Economic fatigue: Small Business Complex (and a cup of tea)


A Nice Hot Cup Of Tea

Image by Dr Craig via Flickr

It must be tiring for all those small to medium-sized businesses out there. Since the dawn of this recession economic experts have been saying that these businesses are the driving factors behind economic recovery and employment.

To quote Xavier Rolet, chief executive of the London Stock Exchange: “Companies that employ between ten and 250 people represent 12pc of companies but 36pc of economic contribution. This is where jobs will come from, not blue chips, and not Government. It’s the only sector that is going to work towards [reducing] unemployment.”

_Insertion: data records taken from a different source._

Lemma setBlock_lookup_ne board r c r' c' new :
  is_Some (getBlock board r c) → (r', c') ≠ (r, c) →
  getBlock (setBlock board r c new) r' c' = getBlock board r' c'.
Proof.
  intros [old H] Hne. apply getBlock_Some in H as (Hr & Hc & line & Hl & Hb).
  unfold getBlock, setBlock. case_bool_decide as Hpos; [|done].
  destruct (decide (Z.to_nat r = Z.to_nat r')) as [Heq|Hneq].
  - rewrite <- Heq, list_lookup_alter_eq, Hl. simpl.
    apply list_lookup_insert_ne. intros Hc'. apply Hne. f_equal; lia.
  - by rewrite list_lookup_alter_ne.
Qed.

Lemma setBlock_gridWf board r c new :
  gridWf board → gridWf (setBlock board r c new).
Proof.
  intros [Hlen Hall]. split.
  - unfold setBlock. by rewrite length_alter.
  - apply Forall_alter; [done|]. intros line _ Hline. by rewrite length_insert.
Qed.

Lemma filter_insert_length {A} (P : A → Prop) `{!∀ x, Decision (P x)}
    (l : list A) i old new :
  l !! i = Some old →
  (length (filter P (<[i := new]> l)) + (if decide (P old) then 1 else 0) =
   length (filter P l) + (if decide (P new) then 1 else 0))%nat.
Proof.
  intros Hi. rewrite insert_take_drop by (by eapply lookup_lt_Some).
  rewrite <- (take_drop_middle l i old Hi) at 3.
  rewrite !filter_app, !length_app, !filter_cons.
  repeat case_decide; simpl; lia.
Qed.

Lemma filledCells_setBlock board r c old new :
  getBlock board r c = Some old →
  (filledCells (setBlock board r c new) + (if isEmpty old then 0 else 1) =
   filledCells board + (if isEmpty new then 0 else 1))%nat.
Proof.
  intros H. apply getBlock_Some in H as (Hr & Hc & line & Hl & Hb).
  unfold filledCells, setBlock.
  assert (alter (λ line, <[Z.to_nat c:=new]> line) (Z.to_nat r) board
          = take (Z.to_nat r) board ++ <[Z.to_nat c:=new]> line
              :: drop (S (Z.to_nat r)) board) as ->.
  { apply list_eq. intros i. rewrite list_lookup_alter.
    rewrite <- (insert_take_drop board (Z.to_nat r)) by (by eapply lookup_lt_Some).
    case_decide as Hi.
    - subst i. rewrite Hl. simpl. symmetry. apply list_lookup_insert_eq.
      by eapply lookup_lt_Some.
    - by rewrite list_lookup_insert_ne. }
  rewrite <- (take_drop_middle board (Z.to_nat r) line Hl) at 3.
  rewrite !concat_app, !concat_cons, !filter_app, !length_app.
  pose proof (filter_insert_length (λ blk, isEmpty blk = false) line
                (Z.to_nat c) old new Hb) as Hcount.
  cbv beta in Hcount.
  destruct (isEmpty old), (isEmpty new); repeat case_decide; try done; lia.
Qed.

(** ** Early-exit loops *)

Lemma anyM_false {A} (f : A → option bool) l :
  anyM f l = Some false ↔ Forall (λ x, f x = Some false) l.
Proof.
  induction l as [|x rest IH]; simpl.
  - split; [by constructor|done].
  - destruct (f x) as [[]|] eqn:E; simpl.
    + split; [done|]. intros [? _]%Forall_cons_1. congruence.
    + split.
      * intros H. constructor; [done|]. by apply IH.
      * intros [_ H]%Forall_cons_1. by apply IH.
    + split; [done|]. intros [? _]%Forall_cons_1. congruence.
Qed.

Lemma anyM_total {A} (f : A → option bool) l :
  Forall (λ x, is_Some (f x)) l → is_Some (anyM f l).
Proof.
  induction 1 as [|x rest [b Hb] _ IH]; simpl; [done|].
  rewrite Hb. simpl. by destruct b.
Qed.

Lemma anyM_true {A} (f : A → option bool) l :
  Forall (λ x, is_Some (f x)) l →
  anyM f l = Some true ↔ Exists (λ x, f x = Some true) l.
Proof.
  induction 1 as [|x rest [b Hb] _ IH]; simpl.
  - split; [done|]. by intros ?%Exists_nil.
  - rewrite Hb. simpl. destruct b.
    + split; [|done]. intros _. by left.
    + split.
      * intros H. right. by apply IH.
      * intros [H|H]%Exists_cons; [congruence|]. by apply IH.
Qed.

Lemma filterM_total {A} (f : A → option bool) l :
  Forall (λ x, is_Some (f x)) l → is_Some (filterM f l).
Proof.
  induction 1 as [|x rest [b Hb] _ [out Hout]]; simpl; [done|].
  rewrite Hb, Hout. by simpl.
Qed.

Lemma filterM_filter {A} (f : A → option bool) l out :
  filterM f l = Some out → out = filter (λ x, f x = Some true) l.
Proof.
  revert out. induction l as [|x rest IH]; intros out; simpl.
  - by intros [= <-].
  - destruct (f x) as [b|] eqn:Hb; [|done]. simpl.
    destruct (filterM f rest) as [out'|]; [|done]. simpl. intros [= <-].
    rewrite (IH out' eq_refl). destruct b.
    + by rewrite filter_cons_True.
    + rewrite filter_cons_False; [done|]. congruence.
Qed.

Lemma forM_app {A S} (f : S → A → option S) l1 l2 s :
  forM f (l1 ++ l2) s = s' ← forM f l1 s; forM f l2 s'.
Proof.
  revert s. induction l1 as [|x rest IH]; intros s; simpl; [done|].
  destruct (f s x); simpl; [apply IH|done].
Qed.

(** ** Detection of full lines *)

Lemma seqZ_grid_Forall (P : Z → Prop) :
  (∀ i, 0 ≤ i < GRID_SIZE → P i) → Forall P (seqZ 0 GRID_SIZE).
Proof. intros H. apply Forall_seqZ. intros i Hi. apply H. lia. Qed.

Lemma isEmpty_getBlock_false board r c :
  isEmpty <$> getBlock board r c = Some false ↔ filledAt board r c.
Proof.
  unfold filledAt. destruct (getBlock board r c) as [blk|]; simpl.
  - split.
    + intros [= H]. eauto.
    + intros (b & [= <-] & H). by rewrite H.
  - split; [done|]. by intros (b & ? & _).
Qed.

Lemma rowIsFull_spec board r :
  gridWf board → 0 ≤ r < GRID_SIZE →
  ∃ b, rowIsFull board r = Some b ∧
       (b = true ↔ ∀ c, 0 ≤ c < GRID_SIZE → filledAt board r c).
Proof.
  intros Hwf Hr. unfold rowIsFull.
  set (f := λ c, isEmpty <$> getBlock board r c).
  assert (Htot : Forall (λ c, is_Some (f c)) (seqZ 0 GRID_SIZE)).
  { apply seqZ_grid_Forall. intros c Hc.
    destruct (getBlock_inGrid board r c Hwf) as [blk Hblk]; [done|].
    unfold f. rewrite Hblk. by eexists. }
  destruct (anyM_total f _ Htot) as [b Hb]. rewrite Hb. simpl.
  exists (negb b). split; [done|]. destruct b; simpl.
  - split; [done|]. intros Hall.
    apply anyM_true in Hb; [|done]. apply Exists_exists in Hb as (c & Hc & Hfc).
    apply elem_of_seqZ in Hc.
    assert (f c = Some false) by (apply isEmpty_getBlock_false, Hall; lia).
    congruence.
  - split; [|done]. intros _ c Hc. apply isEmpty_getBlock_false.
    apply anyM_false in Hb. rewrite Forall_forall in Hb. apply Hb.
    apply elem_of_seqZ. lia.
Qed.

Lemma colIsFull_spec board c :
  gridWf board → 0 ≤ c < GRID_SIZE →
  ∃ b, colIsFull board c = Some b ∧
       (b = true ↔ ∀ r, 0 ≤ r < GRID_SIZE → filledAt board r c).
Proof.
  intros Hwf Hc. unfold colIsFull.
  set (f := λ r, isEmpty <$> getBlock board r c).
  assert (Htot : Forall (λ r, is_Some (f r)) (seqZ 0 GRID_SIZE)).
  { apply seqZ_grid_Forall. intros r Hr.
    destruct (getBlock_inGrid board r c Hwf) as [blk Hblk]; [done|].
    unfold f. rewrite Hblk. by eexists. }
  destruct (anyM_total f _ Htot) as [b Hb]. rewrite Hb. simpl.
  exists (negb b). split; [done|]. destruct b; simpl.
  - split; [done|]. intros Hall.
    apply anyM_true in Hb; [|done]. apply Exists_exists in Hb as (r & Hr & Hfr).
    apply elem_of_seqZ in Hr.
    assert (f r = Some false) by (apply isEmpty_getBlock_false, Hall; lia).
    congruence.
  - split; [|done]. intros _ r Hr. apply isEmpty_getBlock_false.
    apply anyM_false in Hb. rewrite Forall_forall in Hb. apply Hb.
    apply elem_of_seqZ. lia.
Qed.

Lemma rowsToRemove_total board :
  gridWf board → is_Some (rowsToRemove board).
Proof.
  intros Hwf. apply filterM_total, seqZ_grid_Forall. intros r Hr.
  destruct (rowIsFull_spec board r Hwf Hr) as (b & -> & _). by eexists.
Qed.

Lemma colsToRemove_total board :
  gridWf board → is_Some (colsToRemove board).
Proof.
  intros Hwf. apply filterM_total, seqZ_grid_Forall. intros c Hc.
  destruct (colIsFull_spec board c Hwf Hc) as (b & -> & _). by eexists.
Qed.

Lemma rowsToRemove_spec board rows :
  gridWf board → rowsToRemove board = Some rows →
  NoDup rows ∧
  ∀ r, r ∈ rows ↔
       0 ≤ r < GRID_SIZE ∧ ∀ c, 0 ≤ c < GRID_SIZE → filledAt board r c.
Proof.
  intros Hwf H. apply filterM_filter in H as ->. split.
  - apply NoDup_filter, NoDup_seqZ.
  - intros r. rewrite list_elem_of_filter, elem_of_seqZ. split.
    + intros [Hfull Hr]. assert (0 ≤ r < GRID_SIZE) as Hr' by lia.
      split; [done|].
      destruct (rowIsFull_spec board r Hwf Hr') as (b & Hb & Hiff).
      apply Hiff. congruence.
    + intros [Hr Hall]. split; [|lia].
      destruct (rowIsFull_spec board r Hwf Hr) as (b & Hb & Hiff).
      rewrite Hb. f_equal. by apply Hiff.
Qed.

Lemma colsToRemove_spec board cols :
  gridWf board → colsToRemove board = Some cols →
  NoDup cols ∧
  ∀ c, c ∈ cols ↔
       0 ≤ c < GRID_SIZE ∧ ∀ r, 0 ≤ r < GRID_SIZE → filledAt board r c.
Proof.
  intros Hwf H. apply filterM_filter in H as ->. split.
  - apply NoDup_filter, NoDup_seqZ.
  - intros c. rewrite list_elem_of_filter, elem_of_seqZ. split.
    + intros [Hfull Hc]. assert (0 ≤ c < GRID_SIZE) as Hc' by lia.
      split; [done|].
      destruct (colIsFull_spec board c Hwf Hc') as (b & Hb & Hiff).
      apply Hiff. congruence.
    + intros [Hc Hall]. split; [|lia].
      destruct (colIsFull_spec board c Hwf Hc) as (b & Hb & Hiff).
      rewrite Hb. f_equal. by apply Hiff.
Qed.

(** ** Move availability and the line check *)

Lemma shapeHasMove_total board shape :
  gridWf board → shapeWf shape → is_Some (shapeHasMove board shape).
Proof.
  intros Hg Hs. apply anyM_total, seqZ_grid_Forall. intros r _.
  apply anyM_total, seqZ_grid_Forall. intros c _.
  by apply canPlaceShape_total.
Qed.

Lemma shapeHasMove_true board shape :
  gridWf board → shapeWf shape →
  shapeHasMove board shape = Some true ↔
  ∃ r c, inGrid r c ∧ canPlaceShape board r c shape = Some true.
Proof.
  intros Hg Hs. unfold shapeHasMove.
  assert (Hin : ∀ r, Forall (λ c, is_Some (canPlaceShape board r c shape))
                       (seqZ 0 GRID_SIZE)).
  { intros r. apply seqZ_grid_Forall. intros c _. by apply canPlaceShape_total. }
  rewrite anyM_true.
  2:{ apply seqZ_grid_Forall. intros r _. by apply anyM_total. }
  rewrite Exists_exists. split.
  - intros (r & Hr & H). apply anyM_true in H; [|done].
    apply Exists_exists in H as (c & Hc & H).
    apply elem_of_seqZ in Hr, Hc. exists r, c. unfold inGrid. split; [lia|done].
  - intros (r & c & [Hr Hc] & H). exists r. split; [apply elem_of_seqZ; lia|].
    apply anyM_true; [done|]. apply Exists_exists. exists c.
    split; [apply elem_of_seqZ; lia|done].
Qed.

Lemma hasValidMovesOn_total board batch :
  gridWf board → Forall shapeWf batch → is_Some (hasValidMovesOn board batch).
Proof.
  intros Hg Hs. unfold hasValidMovesOn. case_match; [|done].
  apply anyM_total. eapply Forall_impl; [done|]. intros shape Hshape.
  by apply shapeHasMove_total.
Qed.

Lemma hasValidMovesOn_true board batch :
  gridWf board → Forall shapeWf batch →
  hasValidMovesOn board batch = Some true ↔
  ∃ shape r c, shape ∈ batch ∧ inGrid r c ∧
               canPlaceShape board r c shape = Some true.
Proof.
  intros Hg Hs. unfold hasValidMovesOn.
  destruct (0 <? Z.of_nat (length batch)) eqn:E.
  - rewrite anyM_true.
    2:{ eapply Forall_impl; [done|]. intros. by apply shapeHasMove_total. }
    rewrite Exists_exists. rewrite Forall_forall in Hs. split.
    + intros (shape & Hin & H). apply shapeHasMove_true in H; [|done|by apply Hs].
      destruct H as (r & c & ? & ?). by exists shape, r, c.
    + intros (shape & r & c & Hin & Hrc & H). exists shape. split; [done|].
      apply shapeHasMove_true; [done|by apply Hs|]. by exists r, c.
  - apply Z.ltb_ge in E. destruct batch; [|rewrite length_cons in E; lia].
    split; [done|].
    intros (shape & r & c & Hin & _). by apply elem_of_nil in Hin.
Qed.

Yet, they get ignored again and again. The latest bad news is that credit easing threatens to ignore the smaller businesses. The Federation of Small Businesses (FSB) is warning that Osborne’s plans to buy corporate bonds in preparation for setting up a SMB bond market “would miss the very smallest of businesses”.

Yep, you’ve got it. The businesses that are most likely to positively impact employment figures, are most in need of funds and most likely to be refused funds. It’s enough to give small businesses a complex.

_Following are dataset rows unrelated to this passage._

Lemma wrapper_close_Return (w : DuckDBConnectionWrapper) (s s1 : St) :
  DuckDBConnectionWrapper_close engine w s = (Return tt, s1) →
  handle_count (env s1) = handle_count (env s) - 1
  ∧ _keep_open (env s1) = _keep_open (env s)
  ∧ _plugins (env s1) = _plugins (env s)
  ∧ db_created (trace s1) = db_created (trace s)
  ∧ if (handle_count (env s) - 1 =? 0) && negb (_keep_open (env s))
    then conn (env s1) = None
         ∧ db_closed (trace s1)
           = (db_closed (trace s)
              + match conn (env s) with Some _ => 1 | None => 0 end)%nat
    else conn (env s1) = conn (env s)
         ∧ db_closed (trace s1) = db_closed (trace s).
Proof.
  unfold DuckDBConnectionWrapper_close, DuckDBCursorWrapper_close.
  rewrite bind_run; unfold engine_call at 1, perform.
  destruct (engine (trace s) (cursor_close _)) as [e|[]]; [discriminate|].
  intros Hn; apply notify_closed_Return in Hn; exact Hn.
Qed.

Programmes like Project Merlin, the Enterprise Finance Guarantee, and these latest plans aren’t enough. Instead, the FSB wants the government to be “creative”, “bold” and “innovative”. (Much like the entrepreneurs and small businesses it is seeking to support.) With banks being squeezed and restricting their lending to small businesses, and entrepreneurs afraid to approach banks, these ‘saviours’ of our economy are going to have to turn elsewhere. That elsewhere could be alternative lending – read this blog by Jos White (client) Do we really need banks anymore? to learn more.

On the plus side, at least their (the small businesses, that is, not the banks) plight is being recognised by a wide range of experts rather than the vocal few. Even if current solutions don’t go as far as some would like, let’s hope that with enough lobbying and consultation from these various parties some positive news will result.

In the meantime, small businesses will continue to struggle. But, let’s be very British about it and adopt the Downton Abbey approach to more bad news [paywall]: cup of tea, anyone?

And possibly even a biscuit.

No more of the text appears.